Although meaning “verse” when using the Quran, it is doubtful whether “ayah” means anything other than “sign,” “proof,” or “remarkable event” in the Quran’s text. The “signs” refer to various phenomena, ranging from the universe, its creation, the alternation between day and night, rainfall, and the life and growth of plants. Other references are to miracles or to the rewards of belief and the fate of unbelievers. For example:

“And of his signs is the creation of the heavens and earth and what He has dispersed throughout them of creatures.” (Q42:29)
“And a sign for them is the dead earth. We have brought it to life and brought forth from it grain, and from it, they eat.” (Q36:33)
“… and they denied him; therefore we destroyed them. Herein is indeed a sign yet most of them are not believers.” (Q26:139)
“… you are but a mortal like us. So bring some sign if you are of the truthful.” (Q26:154)

Chapters (Surah) in the Quran consist of several verses, varying in number from 3 to 286. Within a long chapter, the verses may be further grouped into thematic sequences or passages.

These two lines of calligraphy in elegant muhaqqaq script are from chapter 40 (Sura al-Mu’min, The Believer) of the Qur’an. The fragment on which they are written was once part of a Qur’an manuscript that is probably the largest ever produced. Originally, each page included seven lines of script copied on one side only. A double-page would fit perfectly into the gigantic stone Qur’an stand made for the congregational mosque of Bibi Khanum in Samarqand and commissioned by a grandson of Timur (Tamerlane, d. 1405). Its calligrapher was likely the renowned ‘Umar Aqta’. Historical sources tell us that ‘Umar tried to impress Timur by writing a Qur’an so small that it could fit under a signet ring. When the sultan was unmoved, ‘Umar wrote a Qur’an so large that it had to be brought to Timur on a cart.

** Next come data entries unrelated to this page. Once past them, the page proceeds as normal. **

(* ===== verification/Timer.v ===== *)
(** * The timer goroutine ([Queue.run], [internal/queue/queue.go])

    The loop of [run] between two of its critical sections, and its interleaving
    with the calls of the queue's clients: which of them still owe the goroutine a
    wake-up, and when the timer it waits on fires. *)

From Stdlib Require Import ZArith Lia.
From S2P Require Import Prelude GoInt Errors Message Heaps Codec Index QueueSpec Log Queue Load QueueInv.
From S2P Require Import Compact CompactProps Json Recovery.

(** Where the goroutine is; [set] is when the timer was last set, [fires] for when. *)
Inductive TimerAt :=
  | TmTick                                 (* about to call [tick] *)
  | TmDurable (tk : Ticked)                (* [tick] has unlocked; [waitDurable] is next *)
  | TmCompact (tk : Ticked)
  | TmReset (next : Time)                  (* [tick] has returned [next] *)
  | TmSelect (set fires : Time)
  | TmReturned.

(** What a step is given: the case of the [select], and the arguments of [Compact]. *)
Inductive Selected := Woken_ | Fired | Done_.
Record TimerIn := mkTimerIn {
  ti_selected : Selected;
  ti_syncErr : option Err;
  ti_liveOrder : list string;
  ti_dedupOrder : list string;
  ti_io : CompactIO;
}.

(** One step at [now]; [None] if it cannot be taken. *)
Definition run_step (i : TimerIn) (now : Time) (w : TimerAt) (q : Queue) : option (Queue * TimerAt) :=
  match w with
  | TmTick => '(q, tk) ← tick now q; Some (q, TmDurable tk)
  | TmDurable tk =>
    if tk_maxBatch tk >? 0 then err ← Wait (tk_maxBatch tk) (q_log q); Some ((waitDurable err q).1, TmCompact tk)
    else Some (q, TmCompact tk)
  | TmCompact tk =>
    if tk_shouldCompact tk then
      '(q, _) ← Compact (ti_syncErr i) now (ti_liveOrder i) (ti_dedupOrder i) (ti_io i) q; Some (q, TmReset (tk_next tk))
    else Some (q, TmReset (tk_next tk))
  | TmReset next => Some (q, TmSelect now (Add now (timerDelay now next)))
  | TmSelect set fires =>
    match ti_selected i with
    | Woken_ => if q_wake q then Some (with_wake false q, TmTick) else None
    | Fired => if Before now fires then None else Some (q, TmTick)
    | Done_ => if q_closed q then Some (q, TmReturned) else None
    end
  | TmReturned => None
  end.

(** A queue, its goroutine, the calls of [Enqueue] and [Nack] between their first
    critical section and their [signal], and the clock. *)
Record Life := mkLife { lf_q : Queue; lf_at : TimerAt; lf_owed : nat; lf_now : Time }.

(** The steps of clients and of the log that owe nothing. *)
Definition owes_nothing (op : QueueOp) : Prop :=
  match op with
  | OpAck _ | OpCompact _ _ _ _ _ | OpWait _ _ | OpSetCompactThreshold _ | OpClose | OpLog _ => True
  | _ => False
  end.

(** What is owed after a first critical section. *)
Definition owed {R} (ph : Phase R) (n : nat) : nat := match ph with AwaitDurable _ _ => S n | Return _ => n end.

(** The goroutine is about to compact the log. *)
Definition compacts (w : TimerAt) : bool := match w with TmCompact tk => tk_shouldCompact tk | _ => false end.

Inductive life_step : Life -> Life -> Prop :=
  | ls_clock q w n now now' : now <= now' -> in_int64 now' -> life_step (mkLife q w n now) (mkLife q w n now')
  | ls_Enqueue rand8 payload priority delay dedupID q q' ph w n now :
      enqueue_ok now rand8 payload priority delay dedupID q ->
      Enqueue now rand8 payload priority delay dedupID q = Some (q', ph) ->
      life_step (mkLife q w n now) (mkLife q' w (owed ph n) now)
  | ls_Nack id q q' ph w n now :
      Nack now id q = Some (q', ph) -> life_step (mkLife q w n now) (mkLife q' w (owed ph n) now)
  | ls_signal q w n now : life_step (mkLife q w (S n) now) (mkLife (signal q) w n now)
  | ls_failed b err q w n now :
      Wait b (q_log q) = Some (Some err) ->
      life_step (mkLife q w (S n) now) (mkLife (waitDurable (Some err) q).1 w n now)
  | ls_Dequeue max visibility q q' r w n now :
      in_int64 visibility -> Dequeue now max visibility q = Some (q', r) ->
      life_step (mkLife q w n now) (mkLife q' w n now)
  | ls_other op q q' w n now :
      owes_nothing op -> queue_step op q q' -> life_step (mkLife q w n now) (mkLife q' w n now)
  | ls_run i q q' w w' n now :
      (compacts w = true -> map_orders (ti_liveOrder i) (ti_dedupOrder i) q /\
        (checkLocked q = None -> (Sync_turn (q_log q)).2 = Some (ti_syncErr i))) ->
      run_step i now w q = Some (q', w') -> life_step (mkLife q w n now) (mkLife q' w' n now).

(** When [run] starts, from [Create] or [Load]: nothing is leased yet. *)
Definition starts (q : Queue) (now : Time) (y : Life) : Prop :=
  queue_reachable q /\ (forall id m, sp_msgs (abs (q_ix q)) !! id = Some m -> m_state m <> stateInFlight) /\ in_int64 now /\
  y = mkLife q TmTick 0 now.
Lemma grows_trans q1 q2 q3 e1 e2 : grows q1 q2 e1 -> grows q2 q3 e2 -> grows q1 q3 (e1 ++ e2).
Proof.
  intros [H1 H2 H3] [H4 H5 H6]. split; [by rewrite H4, H1, app_assoc|congruence|congruence].
Qed.

Lemma grows_with q q1 q2 ext : grows q q1 ext -> q_log q2 = q_log q1 -> grows q q2 ext.
Proof. intros [H1 H2 H3] E. split; by rewrite E. Qed.

Lemma logAppend_grows t p q q' b :
  logAppend t p q = (q', inl b) -> grows q q' [(b, (t, p))] /\ q_ix q' = q_ix q.
Proof.
  unfold logAppend, Append. destruct (lg_fatal (q_log q)); [done|]. destruct (lg_closed (q_log q)); [done|].
  by intros [= <- <-].
Qed.

Lemma logAppend_fails t p q q' e : logAppend t p q = (q', inr e) -> grows q q' [] /\ q_ix q' = q_ix q.
Proof.
  unfold logAppend, Append. destruct (lg_fatal (q_log q)); [|destruct (lg_closed (q_log q))]; intros [= <- <-];
    (split; [by apply grows_same|done]).
Qed.

Lemma logged_grows t p b q q' : logged t p b q q' -> grows q q' [(b, (t, p))].
Proof.
  intros (-> & HA & _). unfold Append in HA. destruct (lg_fatal _); [done|]. destruct (lg_closed _); [done|].
  injection HA as HA. split; by rewrite <- HA.
Qed.
(** [Nack] in every reachable state, on every branch: it does not panic; a closed or failed queue refuses; an unknown id is [ErrNotFound], any message not in flight [ErrNotInFlight], without effect; an in-flight message gets one more attempt, after one NACK record is appended, and goes to the DLQ if that was its last, or else is ready again at once. *)
Theorem Nack_total now id q :
  queue_reachable q -> in_int64 now ->
  exists q' ph, Nack now id q = Some (q', ph) /\ nacked now id q q' ph /\
    (forall m, contents q !! id = Some m -> m_state m = stateInFlight -> forall b, ph = AwaitDurable b None ->
      exists m', contents q' !! id = Some m' /\ m_Attempts m' = int64 (m_Attempts m + 1) /\
        m_state m' = (if m_Attempts m' >=? c_MaxAttempts (ix_cfg (q_ix q)) then stateDead else stateReady)).
Proof.
  intros (base & T & HQ)%queue_reachable_QInv Hnow.
  destruct (Nack_correct base T now id q HQ Hnow) as (q' & ph & E & _ & Hout). exists q', ph. split_and!; [done..|].
  intros m Hm Hst b ->. inversion Hout as [| | | |m0 ? ? _ Hm0 _ _ Ha]. subst. rewrite Hm in Hm0. injection Hm0 as <-.
  exists (attempted (sp_cfg (qabs q)) now m).1. rewrite Ha. split; [apply lookup_insert_eq|].
  change (ix_cfg (q_ix q)) with (sp_cfg (qabs q)). unfold attempted, routed.
  change (m_Attempts (set_Attempts (int64 (m_Attempts m + 1)) m)) with (int64 (m_Attempts m + 1)).
  destruct (int64 (m_Attempts m + 1) >=? _) eqn:Hd; cbn -[int64 Z.geb qabs]; [by rewrite Hd|].
  unfold After. rewrite Z.ltb_irrefl. cbn -[int64 Z.geb qabs]. by rewrite Hd.
Qed.

(** C30: The two ways to settle a message, in every reachable state and on every branch. Neither panics; a closed or failed queue refuses; an unknown id is [ErrNotFound], and a message in the wrong state [ErrNotInFlight], without effect. [Ack] removes an in-flight or dead-lettered message, after one ACK record with its id is appended in the batch returned, and nothing else changes. [Nack] gives an in-flight message one more attempt, after one NACK record is appended, and it goes to the DLQ if that was its last, or else is ready again at once. *)
Theorem settle_total now id q :
  queue_reachable q -> in_int64 now ->
  (exists q' ph, Ack id q = Some (q', ph) /\ acked id q q' ph) /\
  exists q' ph, Nack now id q = Some (q', ph) /\ nacked now id q q' ph /\
    (forall m, contents q !! id = Some m -> m_state m = stateInFlight -> forall b, ph = AwaitDurable b None ->
      exists m', contents q' !! id = Some m' /\ m_Attempts m' = int64 (m_Attempts m + 1) /\
        m_state m' = (if m_Attempts m' >=? c_MaxAttempts (ix_cfg (q_ix q)) then stateDead else stateReady)).
Proof. intros Hr Hnow. split; [by apply Ack_total|by apply Nack_total]. Qed.

(** C28: The timer. On a reachable queue that is open and has not failed, at a time within [int64], [tick] never panics and its expiry loop ends; unless the queue fails on the way, nothing that was due is left: no delayed message past its time, no lease past its deadline; the messages are those of the specification (promote, expire, and age exactly when the aging interval is set and has passed since the last aging, which is then now if there was anything to age); the dedup entries that have expired are purged exactly when the purge interval has passed; leases still running are kept even if it fails; and, provided no lease left ends at the zero time, which the code takes for "none", the time it sets the timer for is no later than the next visibility time, lease deadline, aging or dedup purge, so the timer never oversleeps. *)
Theorem tick_total now q :
  queue_reachable q -> in_int64 now -> checkLocked q = None ->
  exists q' tk, tick now q = Some (q', tk) /\
    (q_failed q' = None -> nothing_due now (qabs q') /\
      let s := spec_expire now (spec_promote now (qabs q)) in
      contents q' = sp_msgs (spec_aged now (q_lastAge q) s) /\ q_lastAge q' = aged_at now (q_lastAge q) s /\
      sp_dedup (qabs q') = spec_purged now (q_lastPurge q) (sp_dedup (qabs q))) /\
    keeps_leases now q q' /\
    ((forall id m, contents q' !! id = Some m -> m_state m = stateInFlight -> m_deadline m <> zeroTime) ->
      wakes_for (tk_next tk) q') /\
    (tk_shouldCompact tk = true -> q_failed q' = None).
Proof.
  intros (base & T & HQ)%queue_reachable_QInv Hnow Hc.
  destruct (tick_correct base T now q HQ Hnow) as (q' & tk & E & HQ' & Ht). rewrite Hc in Ht. exists q', tk.
  destruct Ht as (H1 & H2 & H3 & H4). split_and!; [done..| |done]. intros Hz. apply H3. intros id m Hm. split; [|by eapply Hz].
  intros _ Ev. pose proof (so_visible _ (qi_spec _ _ _ HQ') id m Hm) as Hv. rewrite Ev in Hv. unfold in_int64, zeroTime in Hv. lia.
Qed.
(* ===== verification/TimerProps.v ===== *)
(** * The timer never loses a wake-up

    Whatever the queue's clients, its log and the clock do while the goroutine runs:
    when it waits, whatever is to happen next is what its timer is set for, or a
    token is in the channel, or a call that will send one has not returned. *)

From Stdlib Require Import ZArith Lia.
From stdpp Require Import relations.
From S2P Require Import Prelude GoInt Errors WalRecord Replay GoHeap Message Heaps Codec Index QueueSpec.
From S2P Require Import IndexInv IndexRefine Durable Log LogInv LogProps Queue Load QueueInv QueueOps QueueTick Recovery.
From S2P Require Import Writer Compact Snapshot CompactProps Json JsonProps Timer QueueTrace Sample QueueProps.

Implicit Types (q : Queue) (w : TimerAt) (y : Life) (now : Time).

(** ** What is to happen *)

(** The times of the events the timer is for. *)
Inductive pending q : Time -> Prop :=
  | pd_delayed id m : contents q !! id = Some m -> m_state m = stateDelayed -> pending q (m_VisibleAt m)
  | pd_leased id m : contents q !! id = Some m -> m_state m = stateInFlight -> pending q (m_deadline m)
  | pd_aging id m :
      contents q !! id = Some m -> m_state m = stateReady -> 0 < agingInterval (sp_cfg (qabs q)) ->
      pending q (Add (q_lastAge q) (agingInterval (sp_cfg (qabs q))))
  | pd_purge : sp_dedup (qabs q) <> ∅ -> pending q (Add (q_lastPurge q) dedupPurgeInterval).

Lemma wakes_for_pending next q : wakes_for next q -> forall u, pending q u -> no_later next u.
Proof. intros [H1 H2 H3 H4] u [id m Hm Hs|id m Hm Hs|id m Hm Hs Hiv|Hd]; eauto. Qed.

(** No lease ends at the zero time; deliveries and clocks are within [int64]. *)
Definition deadlines_ok q : Prop :=
  q_failed q = None -> forall id m, contents q !! id = Some m -> m_state m = stateInFlight -> m_deadline m <> zeroTime.

Lemma no_zero base T q : QInv base T q -> q_failed q = None -> deadlines_ok q -> no_zero_times q.
Proof.
  intros HQ Hf Hd id m Hm. split; [|exact (Hd Hf id m Hm)]. intros _ E.
  pose proof (so_visible _ (qi_spec _ _ _ HQ) id m Hm) as Hv. rewrite E in Hv. unfold in_int64, zeroTime in Hv. lia.
Qed.

(** When the goroutine will look again, at the latest: it is on its way to the
    timer with the time of the next event, or the timer is set, for then or for one
    millisecond after it was set. *)
Definition covers w q : Prop :=
  match w with
  | TmTick => True
  | TmDurable tk | TmCompact tk => forall u, pending q u -> no_later (tk_next tk) u
  | TmReset next => forall u, pending q u -> no_later next u
  | TmSelect set fires => forall u, pending q u -> u = zeroTime \/ fires <= Z.max u (set + Millisecond)
  | TmReturned => False
  end.
(* ===== verification/QueueCompact.v ===== *)
(** * Properties of compaction

    [Compact] over every reachable queue and every outcome of its system calls:
    the state a client sees does not change, a restart from any file it can leave
    behind loses nothing, and what it writes does not depend on the order Go
    iterates maps in. *)

From Stdlib Require Import ZArith Lia.
From S2P Require Import Prelude GoInt Errors WalRecord Replay GoHeap Message Heaps Codec Index QueueSpec.
From S2P Require Import IndexInv IndexRefine Durable Log LogInv LogProps Queue Load QueueInv QueueOps QueueTick Recovery.
From S2P Require Import Writer Compact Snapshot SnapshotProps CompactProps Json JsonProps QueueTrace Sample QueueProps.

Implicit Types (q : Queue) (now : Time).

(** What [Compact] is given beside the queue: keys of the maps in some order, and
    the result of a [Sync] that has returned. *)
Record compact_args (ids1 ids2 : list string) (syncErr : option Err) q : Prop := {
  ca_orders : map_orders ids1 ids2 q;
  ca_sync : checkLocked q = None -> (Sync_turn (q_log q)).2 = Some syncErr;
}.

Lemma same_durable_abs T q q1 q2 : qabs q1 = qabs q -> same_durable T q1 q2 -> same_durable T q q2.
Proof.
  intros E [H1 H2 H3 H4].
  split; [change (ix_cfg (q_ix q)) with (sp_cfg (qabs q))|change (ix_nextSeq (q_ix q)) with (sp_nextSeq (qabs q))| |
    intros k t Ht; change (ix_dedup (q_ix q)) with (sp_dedup (qabs q))]; rewrite <- E; [done|done|done|by apply H4].
Qed.

(** After a [Sync] that returned nil and a compaction, nothing is outstanding. *)
Lemma compacted_idle base T now io q q' r :
  QInv base T q -> checkLocked q = None -> (Sync_turn (q_log q)).2 = Some None ->
  compacted now None io q q' r -> q_detached q' <> None \/
    (lg_buf (q_log q') = [] /\ writing (lg_flusher (q_log q')) = None /\ lg_fatal (q_log q') = None).
Proof.
  intros HQ Hc HS Hcp. pose proof (qi_log _ _ _ HQ) as HL. destruct (li_parts _ HL) as (good & bad & wr & bf & HP).
  destruct (li_seq _ HL). destruct (Sync_turn_idle _ _ _ _ _ HP) as (Hnf & -> & -> & -> & Hw); [done..|].
  assert (lg_buf (q_log q) = []) as Hb by (by destruct (lp_bf _ _ _ _ _ HP) as [-> _]).
  destruct Hcp as [err Hc'|err _ E|err tmp _ _ _|es err _ _ _|es l err e _ _ _ HR|es l _ _ _ HR]; try done; auto.
  right. simpl. unfold Reopen in HR. repeat case_match; simplify_eq/=. done.
Qed.

(** The outcome, as the caller can see it. *)
Definition compact_outcome now (io : CompactIO) (q q' : Queue) (r : Compacted) : Prop :=
  (cp_tmp r = true -> co_Remove io <> None) /\
  match cp_err r with
  | Some _ => q' = q \/ q_failed q' <> None
  | None =>
      (exists es, snapshot_of now q es /\ lg_disk (q_log q') = mkDisk (encode_all es) [] /\
        lg_size (q_log q') = Z.of_nat (length (encode_all es))) /\
      q_failed q' = None /\ lg_hist (q_log q') = [] /\ q_compactFloor q' = 2 * lg_size (q_log q') /\
      n_Compactions (q_counters q') = uint64 (n_Compactions (q_counters q) + 1)
  end.

Lemma compacted_outcome now syncErr io q q' r : compacted now syncErr io q q' r -> compact_outcome now io q q' r.
Proof.
  intros [err Hc|err Hc _|err tmp Hc _ Ht|es err Hc _ _|es l err e Hc _ _ HR|es l Hc _ Hsn HR];
    split; simpl; auto.
  destruct (checkLocked_None _ Hc) as [Hf _]. unfold Reopen in HR. repeat case_match; simplify_eq/=.
  split_and!; [by exists es|done..].
Qed.

(** C14: Compaction is crash-safe and invisible. From every reachable queue whose log has let the [Sync] return, whatever that returned, whatever the clock reads, whichever order the maps are iterated in and whatever system call fails: [Compact] does not panic, and the messages, the dedup entries, the configuration and the next sequence number are as they were; an error leaves the queue as it was or makes it refuse all further work, and success leaves in the log's file, synced, exactly the records of the snapshot: the configuration with the next sequence number, every message in the order of the sequence numbers, and every open dedup entry whose message is gone; no temporary file stays unless removing it failed. Once its [Sync] has returned nil, every file the machine can have kept at the log's path, the old log or the new one, loads, while the clock reads times within [int64], to the durable state the queue had; from the compaction on, and from whatever [Enqueue], [tick] and [Compact] had read off the clock before, it suppresses the same duplicates. *)
Theorem Compact_safe T syncErr now ids1 ids2 io q :
  reachable_by T q -> compact_args ids1 ids2 syncErr q ->
  exists q' r, Compact syncErr now ids1 ids2 io q = Some (q', r) /\
    reachable_by (Z.max T now) q' /\ qabs q' = qabs q /\ compact_outcome now io q q' r /\
    (checkLocked q = None -> syncErr = None -> forall img name path clock t,
      crash q' img -> (forall o, in_int64 (clock o)) ->
      exists q'' d', Load name path (OpenOk (plainFile img)) clock noIO (mkDisk img []) t = Some (d', inl q'') /\
        same_durable (Z.max T now) q q'' /\
        forall u dedupID, Z.max T now <= u -> duplicateOf u dedupID q'' = duplicateOf u dedupID q).
Proof.
  intros HT [Ho HS]. destruct (reachable_by_QInv T q HT) as (base & HQ). destruct (QInv_keyed _ _ _ HQ) as [HK _].
  destruct (Compact_cases now syncErr ids1 ids2 io q (qi_index _ _ _ HQ) HK Ho) as (q' & r & E & Hcp).
  destruct (Compact_QInv base T now syncErr io q q' r HQ HS Hcp) as (base' & HQ' & Ha & _).
  assert (reachable_by (Z.max T now) q') as Hr'.
  { eapply rb_step; [eapply reachable_by_later; [|exact HT]; lia|by eapply qs_Compact|simpl; lia]. }
  exists q', r. split_and!; [done|done|done|by eapply compacted_outcome|].
  intros Hc -> img name path clock t Hcr Hclk.
  destruct (crash_same_durable base' _ q' img name path clock t (reachable_by_reachable _ _ Hr') HQ' Hcr Hclk) as (q'' & d' & HL & Hsd);
    [by eapply compacted_idle; [| |apply HS|]|].
  apply (same_durable_abs _ q) in Hsd; [|done]. exists q'', d'. split_and!; [done..|].
  intros u d. by apply (same_duplicates (Z.max T now)).
Qed.

(** The ENQUEUE records of the live messages, in whatever order they are met. *)
Lemma live_records_eq base T q ids live :
  QInv base T q -> ids ≡ₚ (map_to_list (ix_byID (q_ix q))).*1 -> liveMessages ids (q_ix q) = Some live ->
  enqueueEntry <$> live = enqueueEntry <$> spec_live (qabs q) /\ length live = length (spec_live (qabs q)).
Proof.
  intros HQ Hids E. destruct (QInv_keyed _ _ _ HQ) as [HK _].
  destruct (liveMessages_spec (q_ix q) ids (qi_index _ _ _ HQ) HK Hids) as (live' & E' & El).
  assert (live' = live) as -> by congruence. unfold qabs. rewrite <- El, length_fmap. split; [|done].
  rewrite <- list_fmap_compose. by apply list_fmap_ext.
Qed.

(** C15: Compaction is deterministic: the same state produces the same snapshot, byte for byte, and the same outcome, whatever order Go iterates the two maps in. *)
Theorem Compact_deterministic syncErr now ids1 ids2 ids1' ids2' io q :
  queue_reachable q -> map_orders ids1 ids2 q -> map_orders ids1' ids2' q ->
  Compact syncErr now ids1 ids2 io q = Compact syncErr now ids1' ids2' io q.
Proof.
  intros (base & T & HQ)%queue_reachable_QInv [H1 H2] [H1' H2']. destruct (QInv_keyed _ _ _ HQ) as [HK _].
  pose proof (qi_index _ _ _ HQ) as HI. unfold Compact. destruct (checkLocked q); [done|]. destruct syncErr; [done|].
  destruct (NewWriter _ _) as [w|]; [|done]. destruct (encodeConfig _) as [meta|]; [|done].
  destruct (writeAll _ 0 _ w) as [w1 [err|]]; [done|].
  destruct (liveMessages_spec (q_ix q) ids1 HI HK H1) as (live & E & _).
  destruct (liveMessages_spec (q_ix q) ids1' HI HK H1') as (live' & E' & _).
  destruct (live_records_eq _ _ _ _ _ HQ H1 E) as [Ee En]. destruct (live_records_eq _ _ _ _ _ HQ H1' E') as [Ee' En'].
  rewrite E, E'. simpl. rewrite Ee, Ee', En, En'.
  by rewrite (orphans_spec now _ ids2 HI HK H2), (orphans_spec now _ ids2' HI HK H2').
Qed.

(** ** Witnesses *)

(** The keys of the sample queue's maps, as they come. *)
Definition ex_ids1 (q : Queue) : list string := (map_to_list (ix_byID (q_ix q))).*1.
Definition ex_ids2 (q : Queue) : list string := (map_to_list (ix_dedup (q_ix q))).*1.

Lemma ex_orders q : map_orders (ex_ids1 q) (ex_ids2 q) q.
Proof. split; apply Permutation_refl. Qed.

Definition ex_q7 : Queue :=
  match Compact None (ex_t0 + 5) (ex_ids1 ex_q6) (ex_ids2 ex_q6) noCompactIO ex_q6 with Some (q, _) => q | None => ex_q6 end.

Lemma ex_q6_reachable_by : reachable_by (ex_t0 + 2) ex_q6.
Proof.
  apply reachable_by_background; [|apply ex_flush_background; vm_compute; reflexivity].
  apply (rb_step _ (OpAck (newID (ex_id 2))) ex_q4); [apply ex_q4_reachable_by| |exact I].
  apply (qs_Ack _ ex_q4 ex_q5 (AwaitDurable 3 None)). vm_compute. reflexivity.
Qed.

Lemma ex_q6_args : compact_args (ex_ids1 ex_q6) (ex_ids2 ex_q6) None ex_q6.
Proof. split; [apply ex_orders|]. intros _. vm_compute. reflexivity. Qed.

(** The compacted log is shorter, and a restart from it finds the message, and
    the dedup entry of the one that is still there. *)
Lemma Compact_safe_witness :
  (length (d_synced (lg_disk (q_log ex_q7))) < length (d_synced (lg_disk (q_log ex_q6))))%nat /\
  exists q'' d', Load "jobs" ex_path (OpenOk (plainFile (ex_img ex_q7))) (fun _ => 77) noIO
      (mkDisk (ex_img ex_q7) []) 77 = Some (d', inl q'') /\ same_durable (ex_t0 + 5) ex_q6 q'' /\
    e_MessageID <$> duplicateOf (ex_t0 + 100) "d1" q'' = Some ex_first_id.
Proof.
  split; [vm_compute; lia|].
  destruct (Compact_safe (ex_t0 + 2) None (ex_t0 + 5) (ex_ids1 ex_q6) (ex_ids2 ex_q6) noCompactIO ex_q6 ex_q6_reachable_by ex_q6_args)
    as (q' & r & E & _ & _ & _ & Hl).
  assert (q' = ex_q7) as -> by (unfold ex_q7; rewrite E; reflexivity).
  destruct (Hl ltac:(vm_compute; reflexivity) eq_refl (ex_img ex_q7) "jobs" ex_path (fun _ => 77) 77
    ltac:(apply ex_crash; vm_compute; reflexivity) ex_clock) as (q'' & d' & HL & Hs & Hd).
  exists q'', d'. split; [exact HL|]. split; [exact Hs|]. rewrite (Hd (ex_t0 + 100) "d1" ltac:(vm_compute; discriminate)).
  vm_compute. reflexivity.
Defined.

Lemma Compact_deterministic_witness :
  ex_ids1 ex_q4 <> reverse (ex_ids1 ex_q4) /\
  Compact None 0 (ex_ids1 ex_q4) (ex_ids2 ex_q4) noCompactIO ex_q4
  = Compact None 0 (reverse (ex_ids1 ex_q4)) (ex_ids2 ex_q4) noCompactIO ex_q4.
Proof.
  split; [vm_compute; discriminate|].
  apply (Compact_deterministic None 0 _ _ _ _ noCompactIO ex_q4 ex_q4_reachable); [apply ex_orders|].
  split; [unfold ex_ids1; apply reverse_Permutation|unfold ex_ids2; apply Permutation_refl].
Defined.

For the purpose of interpretation, the verses are separated into two groups: those that are clear and unambiguous (muhkam) and those that are ambiguous (mutashabeh). This distinction is based on the Quran itself: “It is God Who has sent down to you the Book. In it are verses that are ‘clear’, they are the foundation of the Book. Others are ‘allegorical’ but those in whose hearts is perversity follow the part thereof that is allegorical, seeking discord, and searching for its hidden meanings, but no one knows its hidden meanings except God. And those who are firmly grounded in knowledge say: We believe in the Book, the whole of it is from our Lord. And none will grasp the Message except men of understanding.”

A 16th-century Quran opened to show sura (chapter) 2, ayat (verses) 1-4.

A 16th-century Quran opened to show sura (chapter) 2, ayat (verses) 1-4.

A common myth persists that the number of verses in the Quran is 6,666. In fact, the total number of verses in the Quran is 6,236 excluding Bismillah, and 6349 including Bismillah. (There are 114 chapters in the Quran, however, there are only 113 Bismillah‘s because Surah At-Tawbah does not have one at the beginning, and even though the one at the beginning of Surah Al-Fatiha is its first verse hence part of it), there is another Bismillah in the middle of ayah 30 of Surah An-Naml .

The Unicode symbols for a Quran verse, include U+06DD (۝), and U+08E2 (࣢).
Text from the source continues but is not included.